Sabtu, 16 Januari 2016

Kegelisahan Sutan Zaili Asril

OLEH Nasrul Azwar
Sutan Saili Asril
Tulisan dan pemikiran lebih panjang usianya daripada penulisnya karena ia akan dibaca terus menerus dari generasi ke generasi kendati penulisnya telah tiada. Kegelisahan paling panjang bagi Sutan Zaili Asril adalah Minangkabau, serta langkanya wartawan yang melahirkan buku.
Sutan Ziali Asril (60), wartawan senior yang visioner juga mantan COO Grup Padang Ekspres, telah dikebumikan di pandam pekuburan keluarga di Korong Kiambang, Kenagarian Pakanbaru, Kecamatan 2 x 11 VI Lingkung, Padang Pariaman, Sumatera Barat, Selasa (12/1/2016) menjelang salat Ashar. Ia istirahat di sebelah pusara Umi, ibunya, untuk selamanya.
Sosok yang dikenal pekerja  keras ini, lahir di Kiambang, 17 Mei 1955, meninggal dunia di Rumah Sakit Umum M Djamil Padang, Senin (11/1/2016) sekitar pukul 23.55 WIB (koreksi sebelumnya ditulis 00.15 WIB-Red) karena komplikasi penyakit yang derita lima tahun belakangan. Sutan Zaili Asril memiliki 4 putra-putri.
Sebelum dibawa ke peristirahatan terakhirnya, almarhum disemayamkan di rumah duka di Kompleks Taman Bungan Residence Lubak Buaya,Padang. Ratusan pelayat dari berbagai kalangan menyesaki rumah duka, sejak para jurnalis muda hingga senior, pejabat pemerintahan, akademisi,  warga sekitar, dan lainnya.
“Apa yang telah dilakukan almarhum semasa hidupnya yang dibentangkan dalam berbagai tulisan dan pikirannya, saya kira perlu kita teladani.

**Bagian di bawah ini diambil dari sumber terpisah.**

Lemma add_tab_tab k l h k' l' : (l < length (topology h))%nat -> tab k' (add_tab k l h) l' =
  if decide (k' = k /\ l' = l) then Some (kmalloc_next h) else tab k' h l'.
Proof.
  intros Hl. unfold tab, add_tab. cbn. apply lookup_lt_is_Some in Hl as [lv El]. destruct (decide (l' = l)) as [->|Hne].
  - rewrite list_lookup_alter_eq, El. cbn. by destruct k, k'; cbn; rewrite ?decide_True, ?decide_False by naive_solver.
  - rewrite list_lookup_alter_ne by done. rewrite decide_False; [done|]. by intros [_ ?].
Qed.
Lemma add_tab_inv cpus h0 h k l : fresh_heap h0 -> alloc_inv cpus h0 h -> (l < length (topology h))%nat -> tab k h l = None ->
  alloc_inv cpus h0 (add_tab k l h) /\ (forall k' l' j, entry k' (add_tab k l h) l' j = entry k' h l' j).
Proof.
  intros Hf [A1 A2 A3 A4 A5 A6 A7 A8 A9] Hl Hn. pose proof (fun k' l' => add_tab_tab k l h k' l' Hl) as Ht.
  assert (forall k' l' p, tab k' h l' = Some p -> p <> kmalloc_next h) as Hne by (intros k' l' p E ->; apply A4 in E; lia).
  assert (forall k' l' j, entry k' (add_tab k l h) l' j = entry k' h l' j) as He.
  { intros k' l' j. unfold entry. rewrite Ht. case_decide as E.
    - destruct E as [-> ->]. rewrite Hn. unfold slot, add_tab. cbn. by rewrite lookup_insert_eq.
    - destruct (tab k' h l') as [p|] eqn:Ep; [|done]. unfold slot, add_tab. cbn. rewrite lookup_insert_ne; [done|]. by apply not_eq_sym, (Hne k' l'). }
  split; [|done]. split; try done.
  - cbn. lia.
  - cbn. rewrite (list_fmap_alter _ _ id), list_alter_id; [done|done|]. apply Forall_forall. by intros lv _.
  - intros k' l' p. rewrite Ht. unfold add_tab. cbn. case_decide as E.
    + intros [= <-]. split; [lia|]. by rewrite lookup_insert_eq.
    + intros Ep. rewrite lookup_insert_ne by (by apply not_eq_sym, (Hne k' l')). destruct (A4 k' l' p Ep). split; [lia|done].
  - intros k1 l1 k2 l2 p. rewrite !Ht. case_decide as D1; case_decide as D2; intros E1 E2.
    + by destruct D1 as [-> ->], D2 as [-> ->].
    + injection E1 as <-. by apply Hne in E2.
    + injection E2 as <-. by apply Hne in E1.
    + by apply (A5 k1 l1 k2 l2 p).
  - intros p Hp. unfold add_tab. cbn. assert (p <> kmalloc_next h) as Hpn.
    { intros ->. apply (Hp k l). by rewrite Ht, decide_True. }
    rewrite lookup_insert_ne by done. apply A6. intros k' l' Ep. apply (Hp k' l'). rewrite Ht, decide_False; [done|].
    intros [-> ->]. congruence.
  - intros k' l' j a. rewrite He. intros E. destruct (A7 k' l' j a E) as (? & ? & ?). split_and!; [lia|cbn; lia|by destruct k'|done].
  - intros k' l1 j1 l2 j2 a. rewrite !He. apply A8.
  - intros k' a Ha. transitivity (obj k' h a); [by destruct k'|]. apply A9. intros l' j E. apply (Ha l' j). by rewrite He.
Qed.
(* ===== verification/DomVisit.v ===== *)
(** __visit_domain_allocation_hell() and what undoes it when an allocation fails. *)

From S2P Require Import Prelude KList Sched Ras Rt RtSpec TaskGroupSpec RtBorrow RtBorrowSpec Affinity Smp RtSmp RtPush SmpSpec RtSmpSpec SmpMachine RtPushSpec Migrate MigrateSpec RootSpec Domains DomLogic DomAlloc.

(** What the construction relies on of linux/cpumask.h: masks are not allocated
    (CONFIG_CPUMASK_OFFSTACK is off), so that the masks of a new root domain are
    the cleared ones. *)
Class DomLaws `{CpuMask} `{!CpuMasks} `{DomMasks} `{DomEnv} : Prop := {
  dl_mask n m : alloc_cpumask_var n m = Some m;
  dl_clear c : is_cpu c = true -> cpumask_test_cpu c cpumask_clear = false;
  dl_and c m m' : is_cpu c = true -> cpumask_test_cpu c (cpumask_and m m') = cpumask_test_cpu c m && cpumask_test_cpu c m';
  dl_or c m m' : is_cpu c = true -> cpumask_test_cpu c (cpumask_or m m') = cpumask_test_cpu c m || cpumask_test_cpu c m';
  dl_andnot c m m' : is_cpu c = true -> cpumask_test_cpu c (cpumask_andnot m m') = cpumask_test_cpu c m && negb (cpumask_test_cpu c m');
  dl_subset m m' : cpumask_subset m m' = true <-> forall c, is_cpu c = true -> cpumask_test_cpu c m = true -> cpumask_test_cpu c m' = true }.

Section visit.
Context {SK : SKTypes} {ST : SmpTypes} {CM : CpuMask} {CMS : CpuMasks} {CML : CpuMasksLaws} {SE : SmpEnv} {DM : DomMasks} {DE : DomEnv} {DL : DomLaws}.
Implicit Types (h : dom) (a l j : nat) (k : kind).

(** Only root domains that did not exist change, and the numbers of allocations. *)
Definition with_roots h (m : nat -> root_domain) (rs : gset nat) (n : nat) : dom :=
  h <| machine ::= (fun s => s <| rds := m |>) |> <| roots := rs |> <| kmalloc_next := n |>.
Definition old_roots h (m : nat -> root_domain) : Prop := forall e, (e < kmalloc_next h)%nat -> m e = rds (machine h) e.

Lemma with_roots_id h n : with_roots h (rds (machine h)) (roots h) n = h <| kmalloc_next := n |>.
Proof. by destruct h as [[]]. Qed.

(** alloc_rootdomain() gives a new, empty root domain, or nothing. *)
Definition new_root (c : Cpupri) : root_domain := mkRd _ 0 0 cpumask_clear cpumask_clear cpumask_clear c.
Lemma wp_alloc_mask m h (Q : option Z -> dom -> Prop) : Q (Some m) (h <| kmalloc_next ::= S |>) -> wp (alloc_mask m) h Q.
Proof. intros H. unfold wp, alloc_mask. by rewrite dl_mask. Qed.
Lemma wp_set_rd rd f h (Q : unit -> dom -> Prop) : Q tt (h <| machine ::= upd_rd rd f |>) -> wp (set_rd rd f) h Q.
Proof. done. Qed.
(** init_rootdomain() of the root domain [rd] *)
Lemma wp_init_rootdomain rd h (Q : Z -> dom -> Prop) :
  (forall m n, (forall e, e <> rd -> m e = rds (machine h) e) -> (kmalloc_next h < n)%nat -> out_of_memory (kmalloc_next h) n -> Q (- ENOMEM) (with_roots h m (roots h) n)) ->
  (forall m n c, (forall e, e <> rd -> m e = rds (machine h) e) -> (kmalloc_next h < n)%nat -> m rd = new_root c -> Q 0 (with_roots h m (roots h) n)) ->
  wp (init_rootdomain rd) h Q.
Proof.
  intros HN HS. unfold init_rootdomain.
  apply wp_bind, wp_set_rd. apply wp_bind, wp_alloc_mask. apply wp_bind, wp_set_rd. apply wp_bind, wp_alloc_mask.
  apply wp_bind, wp_set_rd. apply wp_bind, wp_alloc_mask. apply wp_bind, wp_set_rd. apply wp_bind, wp_gets. apply wp_bind, wp_modify.
  assert (forall s f, rds (upd_rd rd f s) rd = f (rds s rd)) as Eeq by (intros; unfold upd_rd; cbn; by rewrite Nat.eqb_refl).
  assert (forall s f e, e <> rd -> rds (upd_rd rd f s) e = rds s e) as Ene.
  { intros s f e He. unfold upd_rd. cbn. by rewrite (proj2 (Nat.eqb_neq e rd)). }
  destruct (cpupri_init _) as [c|] eqn:Ec.
  - apply wp_bind, wp_set_rd, wp_ret. cbn -[upd_rd]. set (s5 := upd_rd rd _ (upd_rd rd _ _)).
    change (Q 0 (with_roots h (rds s5) (roots h) (S (S (S (S (kmalloc_next h))))))). apply (HS _ _ c).
    + intros e He. unfold s5. by rewrite !Ene.
    + lia.
    + unfold s5. by rewrite !Eeq.
  - apply wp_ret. cbn -[upd_rd]. set (s4 := upd_rd rd _ (upd_rd rd _ _)).
    change (Q (- ENOMEM) (with_roots h (rds s4) (roots h) (S (S (S (S (kmalloc_next h))))))). apply HN; [|lia|].
    + intros e He. unfold s4. by rewrite !Ene.
    + eexists. split; [|right; exact Ec]. cbn. lia.
Qed.

Lemma wp_alloc_rootdomain h (Q : option nat -> dom -> Prop) : (forall x, x ∈ roots h -> (x < kmalloc_next h)%nat) ->
  (forall m n, old_roots h m -> (kmalloc_next h < n)%nat -> out_of_memory (kmalloc_next h) n -> Q None (with_roots h m (roots h) n)) ->
  (forall m n c, (forall e, e <> kmalloc_next h -> m e = rds (machine h) e) -> (kmalloc_next h < n)%nat -> m (kmalloc_next h) = new_root c ->
     Q (Some (kmalloc_next h)) (with_roots h m ({[kmalloc_next h]} ∪ roots h) n)) ->
  wp alloc_rootdomain h Q.
Proof.
  intros Hf HN HS. unfold alloc_rootdomain. apply wp_bind. unfold kmalloc, wp at 1. destruct (alloc_fails (kmalloc_next h)) eqn:Ef.
  { apply wp_ret. rewrite <- (with_roots_id h). apply HN; [done|lia|by apply out_here]. }
  set (rd := kmalloc_next h) in *. apply wp_bind, wp_modify, wp_bind.
  apply wp_init_rootdomain; cbn.
  - intros m n Hm Hn Hout. apply wp_bind, wp_modify, wp_ret.
    assert (({[rd]} ∪ roots h) ∖ {[rd]} = roots h) as Er.
    { apply set_eq. intros x. assert (x ∈ roots h -> x <> rd) by (intros Hx ->; apply Hf in Hx; unfold rd in Hx; lia). set_solver. }
    change (Q None (with_roots h m (({[rd]} ∪ roots h) ∖ {[rd]}) n)). rewrite Er. apply HN; [|lia|revert Hout; apply out_more; lia].
    intros e He. apply Hm. unfold rd. lia.
  - intros m n c Hm Hn Hr. apply wp_ret. change (Q (Some rd) (with_roots h m ({[rd]} ∪ roots h) n)). by apply (HS _ _ c); [|lia|].
Qed.

(** A failed construction leaves no trace but used-up numbers. *)
Definition restored h0 h : Prop := exists m n, old_roots h0 m /\ (kmalloc_next h0 <= n)%nat /\ h = with_roots h0 m (roots h0) n.

Lemma alloc_roots cpus h0 h m rs n : alloc_inv cpus h0 h -> (kmalloc_next h <= n)%nat ->
  alloc_inv cpus (with_roots h0 m rs (kmalloc_next h0)) (with_roots h m rs n).
Proof.
  intros [A1 A2 A3 A4 A5 A6 A7 A8 A9] Hn. split; try done.
  - cbn. lia.
  - change (with_roots (rest h) m rs 0 = with_roots (rest h0) m rs 0). by rewrite A3.
  - intros k l p E. destruct (A4 k l p E) as [? ?]. cbn. split; [lia|done].
  - intros k l j a E. destruct (A7 k l j a E) as (? & ? & ?). cbn. split_and!; [lia|lia|done|done].
Qed.
Lemma roots_fresh h m rs : fresh_heap h -> (forall a, a ∈ rs -> (a < kmalloc_next h)%nat) -> fresh_heap (with_roots h m rs (kmalloc_next h)).
Proof. intros [F1 F2 F3 F4 F5 F6] Hr. by split. Qed.

Lemma wp_undo cm h0 h m n (Q : unit -> dom -> Prop) : fresh_heap h0 -> no_data h0 -> alloc_inv (cpus_of cm) h0 h -> old_roots h0 m -> (kmalloc_next h <= n)%nat ->
  (forall h', restored h0 h' -> kmalloc_next h' = n -> Q tt h') -> wp (__sdt_free cm) (with_roots h m (roots h0) n) Q.
Proof.
  intros Hf Hd Ha Hm Hn HQ. pose proof (alloc_roots _ _ _ m (roots h0) n Ha Hn) as Ha'.
  apply wp_sdt_free; [by eapply alloc_tables_ok|]. intros h' F.
  pose proof (fs_next _ _ _ _ F) as En. apply freed_back with (h0 := with_roots h0 m (roots h0) (kmalloc_next h0)) in F; [|by apply roots_fresh, Hf|done|done].
  apply HQ; [|done]. exists m, (kmalloc_next h'). split; [done|]. split; [|by rewrite F at 1].
  rewrite En. pose proof (ai_next _ _ _ Ha). cbn. lia.
Qed.

(** Only a failed allocation makes the construction fail. *)
Definition failed h0 h : Prop := restored h0 h /\ out_of_memory (kmalloc_next h0) (kmalloc_next h).

(** The array [d.sd] is new too. *)
Lemma alloc_percpu_new cpus h0 h : fresh_heap h0 -> alloc_inv cpus h0 h -> percpus h !! kmalloc_next h = None.
Proof.
  intros Hf Ha. rewrite (ai_percpu _ _ _ Ha).
  - destruct (percpus h0 !! kmalloc_next h) as [m|] eqn:E; [|done]. assert (is_Some (percpus h0 !! kmalloc_next h)) as H by by exists m.
    apply (fh_percpu _ Hf) in H. pose proof (ai_next _ _ _ Ha). lia.
  - intros k l E. apply (ai_tab _ _ _ Ha) in E. lia.
Qed.
Definition with_percpu h : dom := h <| percpus ::= <[kmalloc_next h := fun _ => None]> |> <| kmalloc_next ::= S |>.
Lemma percpu_fresh cpus h0 h : fresh_heap h0 -> alloc_inv cpus h0 h -> fresh_heap h.
Proof.
  intros [F1 F2 F3 F4 F5 F6] [A1 A2 A3 A4 A5 A6 A7 A8 A9]. assert (rest h = rest h0) as Er by done.
  assert (roots h = roots h0 /\ arrays h = arrays h0 /\ masks h = masks h0) as (E1 & E2 & E3).
  { split_and!; [by apply (f_equal roots) in Er|by apply (f_equal arrays) in Er|by apply (f_equal masks) in Er]. }
  split; rewrite ?E1, ?E2, ?E3; try (intros; by eapply Nat.lt_le_trans; eauto); try lia.
  - intros k a Hl. destruct (decide (a < kmalloc_next h)%nat) as [|Hn]; [done|]. unfold live in Hl.
    rewrite A9 in Hl by (intros l j E; apply A7 in E; lia). apply F1 in Hl. lia.
  - intros p Hp. destruct (decide (p < kmalloc_next h)%nat) as [|Hn]; [done|].
    rewrite A6 in Hp by (intros k l E; apply A4 in E; lia). apply F2 in Hp. lia.
Qed.

(** __visit_domain_allocation_hell(), and what is undone when it fails *)
Definition visited cm h0 (m : nat -> root_domain) (rd p : nat) h : Prop :=
  exists h1 c n, alloc_inv (cpus_of cm) h0 h1 /\ all_placed (cpus_of cm) h1 /\ p = kmalloc_next h1 /\ (p < rd < n)%nat /\
    (forall e, e <> rd -> m e = rds (machine h0) e) /\ m rd = new_root c /\ h = with_roots (with_percpu h1) m ({[rd]} ∪ roots h0) n.
Lemma wp_visit cm h0 (Q : s_alloc * s_data -> dom -> Prop) : fresh_heap h0 -> no_data h0 ->
  (forall st d h, st <> sa_rootdomain -> wp (__free_domain_allocs d st cm) h (fun _ h => failed h0 h) -> Q (st, d) h) ->
  (forall m rd p h, visited cm h0 m rd p h -> Q (sa_rootdomain, mkSData (Some p) (Some rd)) h) ->
  wp (__visit_domain_allocation_hell cm) h0 Q.
Proof.
  intros Hf Hd HN HS. unfold __visit_domain_allocation_hell. apply wp_bind, wp_sdt_alloc; [done|done|]. intros r h1 A1 Hr.
  assert (Hundo : forall h m n, alloc_inv (cpus_of cm) h0 h -> old_roots h0 m -> (kmalloc_next h <= n)%nat -> out_of_memory (kmalloc_next h0) n ->
    wp (__sdt_free cm) (with_roots h m (roots h0) n) (fun _ h => failed h0 h)) by (intros; apply (wp_undo cm h0); [done..|]; intros h' ? En; split; [done|by rewrite En]).
  assert (Hun : forall h, alloc_inv (cpus_of cm) h0 h -> out_of_memory (kmalloc_next h0) (kmalloc_next h) -> wp (__sdt_free cm) h (fun _ h => failed h0 h)).
  { intros h A Hout. pose proof (f_equal roots (ai_rest _ _ _ A)) as Er. pose proof (f_equal machine (ai_rest _ _ _ A)) as Em. cbn in Er, Em.
    replace h with (with_roots h (rds (machine h0)) (roots h0) (kmalloc_next h)) at 1 by (rewrite <- Er, <- Em, with_roots_id; by destruct h).
    by apply Hundo. }
  destruct Hr as [[-> Hp]|[Hr Hout]]; [|rewrite Hr; apply wp_ret, HN; [done|]; unfold __free_domain_allocs; apply wp_bind, wp_ret, wp_bind, wp_ret; by apply Hun].
  cbn [c_true Z.eqb negb]. apply wp_bind. unfold alloc_percpu. apply wp_bind. unfold kmalloc, wp at 1. destruct (alloc_fails (kmalloc_next h1)) eqn:Efail.
  { apply wp_ret, wp_ret, HN; [done|]. unfold __free_domain_allocs. apply wp_bind, wp_ret, wp_bind, wp_ret.
    apply Hun; [by apply alloc_skip|]. by apply out_here; [apply A1|]. }
  apply wp_bind, wp_modify, wp_ret. apply wp_bind. change (wp alloc_rootdomain (with_percpu h1) (fun rd h => wp (match rd with
     | Some _ => mret (sa_rootdomain, mkSData (Some (kmalloc_next h1)) rd) | None => mret (sa_sd, mkSData (Some (kmalloc_next h1)) None) end) h Q)).
  pose proof (f_equal roots (ai_rest _ _ _ A1)) as Er. pose proof (f_equal machine (ai_rest _ _ _ A1)) as Em. cbn in Er, Em.
  pose proof (percpu_fresh _ _ _ Hf A1) as Hf1. pose proof (ai_next _ _ _ A1) as Hnx.
  assert (Hold : forall m, old_roots (with_percpu h1) m -> old_roots h0 m).
  { intros m Hm e He. rewrite Hm by (cbn; lia). cbn. by rewrite Em. }
  apply wp_alloc_rootdomain.
  - intros x Hx. cbn in *. apply (fh_root _ Hf1) in Hx. lia.
  - intros m n Hm Hn Hout. apply wp_ret, HN; [done|]. unfold __free_domain_allocs. apply wp_bind, wp_ret. cbn in Hn.
    apply wp_bind, wp_free_percpu; cbn.
    { intros a [= <-]. by rewrite lookup_insert_eq. }
    assert (delete (kmalloc_next h1) (<[kmalloc_next h1:=fun _ => None]> (percpus h1)) = percpus h1) as Edel
      by (apply delete_insert_id; by apply (alloc_percpu_new (cpus_of cm) h0)).
    assert (forall X, X = with_roots h1 m (roots h0) n -> wp (__sdt_free cm) X (fun _ h => failed h0 h)) as Hx; [|apply Hx].
    + intros X ->. apply (Hundo h1 m n A1); [by apply Hold|lia|]. revert Hout. apply out_more; cbn; lia.
    + rewrite <- Er. unfold with_roots, with_percpu, setf. cbn. rewrite Edel. done.
  - intros m n c Hm Hn Hc. apply wp_ret, (HS m). exists h1, c, n. split_and!; try done; try (cbn in *; lia); [|by rewrite <- Er].
    intros e He. rewrite Hm by done. cbn. by rewrite Em.
Qed.
End visit.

Banyak nilai moral di dalamnya. Dan itu bisa kita pedomani,” kata Mahyeldi Ansharullah, Walikota Padang, saat melepas almarhum Sutan Zaili Asril di rumah duka.
Tak jauh beda, Duski Samad, pengajar di Pascasarjana IAIN Imam Bonjol Padang, mengatakan, Sutan Zaili Asril sosok yang tak pernah berhenti belajar hingga menghembuskan napas terakhirnya.
“Ini dibuktikannya, hingga kini Sutan Zaili Asril tercatat sebagai mahasiswa pascasarjana di IAIN Imam Bonjol Padang. Ia seorang yang tak mau berhenti belajar karena belajar itu baginya kelak akan memberi dan menebar kebaikan kepada orang lain. Dan itu telah ia lakukan,” kata Duski Samad sebelum jenazah dibawa ke musala kompleks untuk disalatkan.
Penulis Garis Miring
Sutan Zaili Asril semasa masih berada di Grup Padang Ekspres, punya kolum khusus di Harian Padang Ekspres yang terbit pada Minggt. Kolom itu, berupa pikiran dan pandangannya terhadap berbagai persoalan di Tanah Air, yang diberi nama “Cucu Magek Dirih.” Pada kolom ini pula, ia mendapat julukan baru: Penulis Garing atau garis miring karena setiap esainya yang dimuat di kolom ini, selalu disertai dengan garis miring yang jumlahnya sangat banyak.
Bersama almarhum Marthias D Pandu. Keduanya wartawan Kompas
Zaili merupakan salah seorang yang ikut merintis kehadiran surat kabar Padang Ekspres, yang merupakan grup dari JPNN. Kini media ini telah melahirkan Harian Pos Metro Padang, Padang TV, dan Rakyat Sumbar serta media online padangtoday.com.
Ia terjun menjadi wartawan sejak tahun 1979 dan pernah berkarier sebagai jurnalis di Harian Kompas, pernah menjadi pemimpin redaksi Sriwijaya Post masih grup Kompas.
Sutan Zaili bukanlah wartawan biasa, dia juga punya bakat menjadi pengarang atau penulis novel dan bahkan juga seorang pengusaha yang sukses.
Pada bulan Desember 2012, dia meluncurkan 5 buah novel sekaligus, sesuatu yang belum pernah terjadi dalam sejarah sastra Indonesia. Peluncuran 5 novel yang berjudul Revolusi Kaum Guci, Jalan Terjal dan Berliku, Mimpi-mimpi Myan, Prahara di Surau Kaki Bukik, dan Penelokan itu juga dihadiri oleh tokoh-tokoh Sumatera Barat baik pejabat maupun sastrawan dan tokoh pers. 
Kendati begitu, pada akhir dalam perjalanan karirnya di Group Padang Ekspres, ia berseteru dengan manajemen, dan Sutan Zaili Asril merasa disingkirkan dari media yang ia besarkan.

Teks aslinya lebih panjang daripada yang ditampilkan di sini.